◆ Records supplied
------------------------------------------------

Lemma steered_moves {A} d (m : P A) (f : TcpWorld F -> list ConnMove) :
  (forall w, conn (m w).1 = (conn_life (conn w) (f w)).1 /\ tcp_log (m w).1 = tcp_log w) ->
  (forall w, steady (conn w) d -> conn_lives (conn w) (f w)
     /\ Forall (fun m => match m with KCommit _ | KPoll _ _ _ => False | _ => True end) (f w)) ->
  steered d d m.
Proof.
  intros Hm Hf w w' r Hs Hr. destruct (Hm w) as [E1 E2]. rewrite Hr in E1, E2. cbn in E1, E2.
  destruct (Hf w Hs) as [Hl Hn]. destruct (steady_life _ _ _ Hs Hl Hn) as [K1 K2].
  exists [], (f w). rewrite app_nil_r, orb_false_r. split_and!; try done.
  - destruct (conn_life _ _). cbn in *. by subst.
  - by rewrite E1.
Qed.
Lemma steered_pass d : steered d d (tcp_pass env : P unit).
Proof.
  apply (steered_moves _ _ (fun w => other_moves env (tcp_steps w))); [done|]. intros w _. unfold other_moves.
  destruct (cancels env (tcp_steps w)), (ends env (tcp_steps w)); cbn; split; try done; by repeat constructor.
Qed.
Lemma steered_on d (f : Conn F -> Conn F * Result unit) m : (forall c, (conn_move c m).1 = (f c).1) ->
  (forall c, steady c d -> conn_disciplined c m) ->
  match m with KCommit _ | KPoll _ _ _ => False | _ => True end -> steered d d (on_conn f : P unit).
Proof.
  intros Hf Hd Hm. apply (steered_moves _ _ (fun _ => [m])).
  - intros w. unfold on_conn. specialize (Hf (conn w)). destruct (f (conn w)) as [c r]. cbn in *.
    destruct (conn_move (conn w) m) as [c' l]. cbn in *. by subst.
  - intros w Hs. cbn. split; [by split; [apply Hd|]|by constructor].
Qed.
Lemma steered_transition next : next ∈ [PendingApproval; Ready] ->
  steered false false (on_conn (fun c => tcp_transition c next) : P unit).
Proof.
  intros Hn. apply (steered_on _ _ (KTransition next)); [done| |done]. intros c (_ & _ & Hc). split; [done|].
  intros Hd. unfold committed in Hc. by rewrite bool_decide_eq_true_2 in Hc.
Qed.
Lemma steered_begin d : steered d d (on_conn begin_flow : P unit).
Proof. by apply (steered_on _ _ KBegin). Qed.
Lemma steered_record d x : steered d d (on_conn (fun c => tcp_record c x) : P unit).
Proof. by apply (steered_on _ _ (KRecord x)). Qed.

Lemma hand_off_commit target : steered false true (hand_off env target : P unit).
Proof.
  unfold hand_off. eapply steered_bind; [apply steered_pass|]. intros _.
  eapply steered_bind; [apply steered_query|]. intros a w w' r Hs Hr.
  destruct Hs as (S1 & S2 & S3). unfold mbind, tcp_bind, on_conn in Hr.
  destruct (tcp_commit_dispatch a (conn w)) as [c [[]|e]] eqn:E.
  - pose proof (commit_spec (conn w) [] a S2) as Hc. rewrite E in Hc. cbn in Hr. unfold note_call in Hr. cbn in Hr. injection Hr as <- <-.
    exists [TcpCommitted a; TcpDialled target], [KCommit a]. split_and!; [cbn; by rewrite <-app_assoc|done|cbn; by rewrite E| |done].
    destruct Hc as [[_ _ _ Hc]|(C1 & C2 & C3 & C4 & C5)].
    + exfalso. assert (Hd : cn_state c = Dispatching).
      { unfold tcp_commit_dispatch, commit_authority in E. destruct (Session_check a); [|done].
        destruct (_ || _); [done|]. by simplify_eq. }
      rewrite S3 in Hc. unfold committed in Hc. cbn in Hc. by rewrite bool_decide_eq_true_2 in Hc.
    + unfold steady. cbn in C2 |- *. rewrite C2. split_and!; [done|done|]. unfold committed. by rewrite bool_decide_eq_true_2.
  - assert (Hc : c = conn w).
    { unfold tcp_commit_dispatch, commit_authority in E. destruct (Session_check a); [|by simplify_eq].
      destruct (_ || _); by simplify_eq. }
    subst c. cbn in Hr. simplify_eq. exists [], []. cbn. rewrite app_nil_r. by split_and!.
Qed.

#[local] Hint Resolve steered_give steered_query steered_conn steered_ret steered_pass steered_begin steered_record : steered.
#[local] Hint Extern 2 (steered _ _ (note_call _)) => apply steered_note; reflexivity : steered.
#[local] Hint Extern 3 (steered _ _ (give (Err _))) => apply steered_stop : steered.
Ltac steer :=
  repeat first
    [ match goal with |- forall _, _ => intro end
    | match goal with |- steered _ _ (give (Err _)) => apply steered_stop end
    | solve [eauto with steered]
    | match goal with
      | |- steered _ _ (on_conn (fun c => tcp_transition c _)) => apply steered_transition; set_solver
      | |- steered _ _ (mbind _ _) => first [eapply steered_bind; [solve [eauto with steered]|] | eapply steered_bind]
      | |- steered _ _ (if ?b then _ else _) => destruct b
      | |- steered _ _ (match ?x with _ => _ end) => destruct x
      end ].

Lemma steered_await d : steered d d (tcp_await env : P unit).
Proof. unfold tcp_await. steer. Qed.
Lemma steered_check d deadline : steered d d (check_preparation env deadline : P unit).
Proof. unfold check_preparation. steer. Qed.
Lemma steered_evidence d x : steered d d (tcp_evidence env x : P unit).
Proof. unfold tcp_evidence. steer. Qed.
Lemma steered_move_to next : next ∈ [PendingApproval; Ready] -> steered false false (tcp_move_to env next : P unit).
Proof. intros Hn. unfold tcp_move_to. eapply steered_bind; [apply steered_pass|]. intros _. by apply steered_transition. Qed.
#[local] Hint Resolve steered_await steered_check steered_evidence hand_off_commit : steered.
#[local] Hint Extern 2 (steered _ _ (tcp_move_to _ _)) => apply steered_move_to; set_solver : steered.
Lemma steered_approve p : steered false false (approve env cfg opts expires p : P unit).
Proof. unfold approve. steer. Qed.
Lemma steered_reserve d p : steered d d (reserve env p : P unit).
Proof. unfold reserve. steer. Qed.
#[local] Hint Resolve steered_approve steered_reserve : steered.
Lemma steered_dial p q b deadline : steered false true (dial env expires p q b deadline : P (Opened * Timing)).
Proof. unfold dial. steer. Qed.
#[local] Hint Resolve steered_dial : steered.
Lemma steered_prepare p q b : steered false true (prepare env cfg opts expires p q b : P (Opened * Timing)).
Proof. unfold prepare. steer. Qed.

Lemma finish_terminal (c : Conn F) cause : terminal (cn_state (tcp_finish c cause)) = true.
Proof.
  unfold tcp_finish, finish_locked. destruct (terminal (cn_state (set_cn_cancelled c))) eqn:Ht; [done|].
  destruct (cn_relay _) as [r|].
  - destruct (terminate _ _) as [d o]. destruct (watch_finish _ _ _ _ _) as [f rec]. apply ended_state_spec.
  - apply ended_state_spec.
Qed.
Lemma install_answer (c : Conn F) a t : (install c a t).2 = false -> terminal (cn_state (install c a t).1) = true.
Proof.
  unfold install. destruct (_ <=? _); [intros _; apply finish_terminal|]. destruct (is_err _); [intros _; apply finish_terminal|].
  destruct (_ || _); [intros _; apply finish_terminal|done].
Qed.

(** The whole connection, whose last move is the installation or the end. *)
Lemma connect_life w w' r : steady (conn w) false -> connect env cfg opts expires w = (w', r) ->
  exists l ms, tcp_log w' = tcp_log w ++ l /\ conn_lives (conn w) ms /\ conn_life (conn w) ms = (conn w', [])
    /\ steady (conn w') (existsb dials l)
    /\ match r with
       | inl _ => existsb dials l = true
       | inr t => terminal (cn_state (conn w')) = true /\ t = outcome_locked (conn w')
       end.
Proof.
  intros Hs Hr. unfold connect in Hr.
  destruct (prepare _ _ _ _ _ _ _ w) as [w1 [[details t]|cause]] eqn:Hp;
    apply steered_prepare in Hp as (l & ms & L1 & L2 & L3 & L4 & L5); try done; cbn [orb] in *.
  - specialize (L5 eq_refl). rewrite L5 in L4. exists l.
    destruct (steered_pass true w1 (tcp_pass env w1).1 (Ok tt) L4) as (l2 & ms2 & K1 & K2 & K3 & K4 & _); [done|].
    set (w2 := (tcp_pass env w1).1) in *. assert (Hl2 : tcp_log w2 = tcp_log w1) by done.
    assert (Hin : conn_disciplined (conn w2) (KInstall (authority_at env (tcp_steps w2)) t)).
    { destruct K4 as (_ & _ & Hc). revert Hc. cbn [conn_disciplined]. unfold committed, told. destruct (cn_state (conn w2)); naive_solver. }
    destruct (steady_life [KInstall (authority_at env (tcp_steps w2)) t] (conn w2) true) as [I1 _];
      [exact K4|by split|by constructor|].
    exists (ms ++ ms2 ++ [KInstall (authority_at env (tcp_steps w2)) t]). cbn [conn_life conn_move] in I1.
    assert (Hlives : conn_lives (conn w) (ms ++ ms2 ++ [KInstall (authority_at env (tcp_steps w2)) t])).
    { apply conn_lives_app; [done|]. rewrite L3. cbn [fst]. apply conn_lives_app; [done|]. rewrite K3. by split. }
    assert (Hlife : conn_life (conn w) (ms ++ ms2 ++ [KInstall (authority_at env (tcp_steps w2)) t])
                    = ((install (conn w2) (authority_at env (tcp_steps w2)) t).1, [])).
    { rewrite conn_life_app, L3, conn_life_app, K3. done. }
    pose proof (install_answer (conn w2) (authority_at env (tcp_steps w2)) t) as Ha.
    destruct (install (conn w2) _ t) as [c [|]]; injection Hr as <- <-; cbn [fst conn tcp_log] in *;
      rewrite L5; split_and!; first [done|by rewrite Hl2|by apply Ha].
  - exists l, (ms ++ [KFinish cause]). injection Hr as <- <-. cbn [conn tcp_log].
    assert (Hlives : conn_lives (conn w1) [KFinish cause]) by done.
    destruct (steady_life [KFinish cause] (conn w1) _ L4 Hlives) as [I1 _]; [by constructor|].
    split_and!; [done| | |done|by apply finish_terminal|done].
    + apply conn_lives_app; [done|by rewrite L3].
    + by rewrite conn_life_app, L3.
Qed.
End Lives.

(** ** What a connection does to the outside *)

Section Calls.
Context `{Base64} {F : Type} `{Observer F}.
Context (env : ConnectEnv F) (cfg : Configuration) (opts : SessionOptions) (expires : Z).
Abbreviation P := (TcpProg F).

(** A program that makes the calls [p] when it succeeds, and never dials. *)
Definition called {A} (m : P A) (p : A -> list TcpCall -> Prop) : Prop :=
  forall w w' r, m w = (w', r) ->
    exists l, tcp_log w' = tcp_log w ++ l /\ existsb dials l = false /\ forall a, r = Ok a -> p a l.
(** A program that dials at most once, and if so after and before calls as [Q] says. *)
Definition dials_by {A} (m : P A) (Q : list TcpCall -> Prop) : Prop :=
  forall w w' r, m w = (w', r) -> exists l, tcp_log w' = tcp_log w ++ l /\ (existsb dials l = false \/ Q l).

Lemma called_bind {A B} (m : P A) (k : A -> P B) p q :
  called m p -> (forall a, called (k a) (q a)) ->
  called (m ≫= k) (fun b l => exists a l1 l2, l = l1 ++ l2 /\ p a l1 /\ q a b l2).
Proof.
  intros Hm Hk w w' r Hr. unfold mbind, tcp_bind in Hr. destruct (m w) as [w1 [a|e]] eqn:E.
  - destruct (Hm _ _ _ E) as (l & L1 & L2 & L3). destruct (Hk a _ _ _ Hr) as (l' & K1 & K2 & K3).
    exists (l ++ l'). rewrite existsb_app, L2, K2, K1, L1, app_assoc. split_and!; [done|done|].
    intros b Hb. exists a, l, l'. auto.
  - injection Hr as <- <-. destruct (Hm _ _ _ E) as (l & L1 & L2 & _). exists l. by split_and!.
Qed.
Lemma called_quiet {A} (m : P A) (p : A -> Prop) : (forall w, tcp_log (m w).1 = tcp_log w) ->
  (forall w a, (m w).2 = Ok a -> p a) -> called m (fun a l => l = [] /\ p a).
Proof.
  intros Hm Hp w w' r Hr. specialize (Hm w). specialize (Hp w). rewrite Hr in Hm, Hp. cbn in Hm, Hp.
  exists []. rewrite app_nil_r. split_and!; [done|done|]. intros a ->. auto.
Qed.
Lemma called_weaken {A} (m : P A) (p q : A -> list TcpCall -> Prop) :
  called m p -> (forall a l, p a l -> q a l) -> called m q.
Proof. intros Hm Hp w w' r Hr. destruct (Hm _ _ _ Hr) as (l & ? & ? & ?). exists l. auto. Qed.
Lemma called_note c : dials c = false -> called (note_call c : P unit) (fun _ l => l = [c]).
Proof. intros Hc w w' r [= <- <-]. exists [c]. cbn. by rewrite Hc. Qed.

(** Programs that make no call. *)
Definition silent {A} (m : P A) : Prop := forall w, tcp_log (m w).1 = tcp_log w.
Lemma silent_bind {A B} (m : P A) (k : A -> P B) : silent m -> (forall a, silent (k a)) -> silent (m ≫= k).
Proof.
  intros Hm Hk w. specialize (Hm w). unfold mbind, tcp_bind. destruct (m w) as [w1 [a|e]]; [|done].
  cbn in Hm. by rewrite Hk, Hm.
Qed.
Lemma silent_on {A} (f : Conn F -> Conn F * Result A) : silent (on_conn f).
Proof. intros w. unfold on_conn. by destruct (f (conn w)). Qed.
Lemma silent_await : silent (tcp_await env).
Proof.
  unfold tcp_await. repeat (apply silent_bind; [done|]; intros ?). repeat case_match; done.
Qed.
Lemma silent_check deadline : silent (check_preparation env deadline).
Proof.
  unfold check_preparation. repeat (apply silent_bind; [done|]; intros ?). case_match; [done|].
  apply silent_bind; [done|]. intros _. by case_match.
Qed.
Lemma called_silent {A} (m : P A) : silent m -> called m (fun _ l => l = []).
Proof. intros Hm. eapply called_weaken; [apply (called_quiet m (fun _ => True)); auto|]. by intros a l [-> _]. Qed.
Lemma called_give {A} (r : result Cause A) : called (give r : P A) (fun a l => l = [] /\ r = Ok a).
Proof. by apply called_quiet. Qed.

(** Sequencing where the first program makes no call. *)
Lemma called_after {A B} (m : P A) (k : A -> P B) p : silent m -> (forall a, called (k a) p) -> called (m ≫= k) p.
Proof.
  intros Hm Hk. eapply called_weaken; [apply called_bind; [by apply called_silent|exact Hk]|].
  intros b l (a & l1 & l2 & -> & -> & Hp). done.
Qed.
Lemma called_given {A B} (r : result Cause A) (k : A -> P B) p : (forall a, r = Ok a -> called (k a) p) -> called (give r ≫= k) p.
Proof.
  intros Hk w w' r' Hr. destruct r as [a|e]; [by apply (Hk a eq_refl) in Hr|]. cbn in Hr. injection Hr as <- <-.
  exists []. rewrite app_nil_r. by split_and!.
Qed.
Lemma called_err {A} c p : called (give (Err c) : P A) p.
Proof. intros w w' r [= <- <-]. exists []. rewrite app_nil_r. by split_and!. Qed.
Lemma evidence_calls x : called (tcp_evidence env x) (fun _ l => l = [TcpEvidence x]).
Proof.
  apply called_after; [done|]. intros _. apply called_after; [apply silent_on|]. intros _. by apply called_note.
Qed.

------------------------------------------------

◆ Work request
From the line holding "- destruct (terminate" to the line holding "assert (Hlives : conn_lives (conn w)", inclusive, restate each line above exactly as written.

◆ Expected answer
  - destruct (terminate _ _) as [d o]. destruct (watch_finish _ _ _ _ _) as [f rec]. apply ended_state_spec.
  - apply ended_state_spec.
Qed.
Lemma install_answer (c : Conn F) a t : (install c a t).2 = false -> terminal (cn_state (install c a t).1) = true.
Proof.
  unfold install. destruct (_ <=? _); [intros _; apply finish_terminal|]. destruct (is_err _); [intros _; apply finish_terminal|].
  destruct (_ || _); [intros _; apply finish_terminal|done].
Qed.

(** The whole connection, whose last move is the installation or the end. *)
Lemma connect_life w w' r : steady (conn w) false -> connect env cfg opts expires w = (w', r) ->
  exists l ms, tcp_log w' = tcp_log w ++ l /\ conn_lives (conn w) ms /\ conn_life (conn w) ms = (conn w', [])
    /\ steady (conn w') (existsb dials l)
    /\ match r with
       | inl _ => existsb dials l = true
       | inr t => terminal (cn_state (conn w')) = true /\ t = outcome_locked (conn w')
       end.
Proof.
  intros Hs Hr. unfold connect in Hr.
  destruct (prepare _ _ _ _ _ _ _ w) as [w1 [[details t]|cause]] eqn:Hp;
    apply steered_prepare in Hp as (l & ms & L1 & L2 & L3 & L4 & L5); try done; cbn [orb] in *.
  - specialize (L5 eq_refl). rewrite L5 in L4. exists l.
    destruct (steered_pass true w1 (tcp_pass env w1).1 (Ok tt) L4) as (l2 & ms2 & K1 & K2 & K3 & K4 & _); [done|].
    set (w2 := (tcp_pass env w1).1) in *. assert (Hl2 : tcp_log w2 = tcp_log w1) by done.
    assert (Hin : conn_disciplined (conn w2) (KInstall (authority_at env (tcp_steps w2)) t)).
    { destruct K4 as (_ & _ & Hc). revert Hc. cbn [conn_disciplined]. unfold committed, told. destruct (cn_state (conn w2)); naive_solver. }
    destruct (steady_life [KInstall (authority_at env (tcp_steps w2)) t] (conn w2) true) as [I1 _];
      [exact K4|by split|by constructor|].
    exists (ms ++ ms2 ++ [KInstall (authority_at env (tcp_steps w2)) t]). cbn [conn_life conn_move] in I1.
    assert (Hlives : conn_lives (conn w) (ms ++ ms2 ++ [KInstall (authority_at env (tcp_steps w2)) t])).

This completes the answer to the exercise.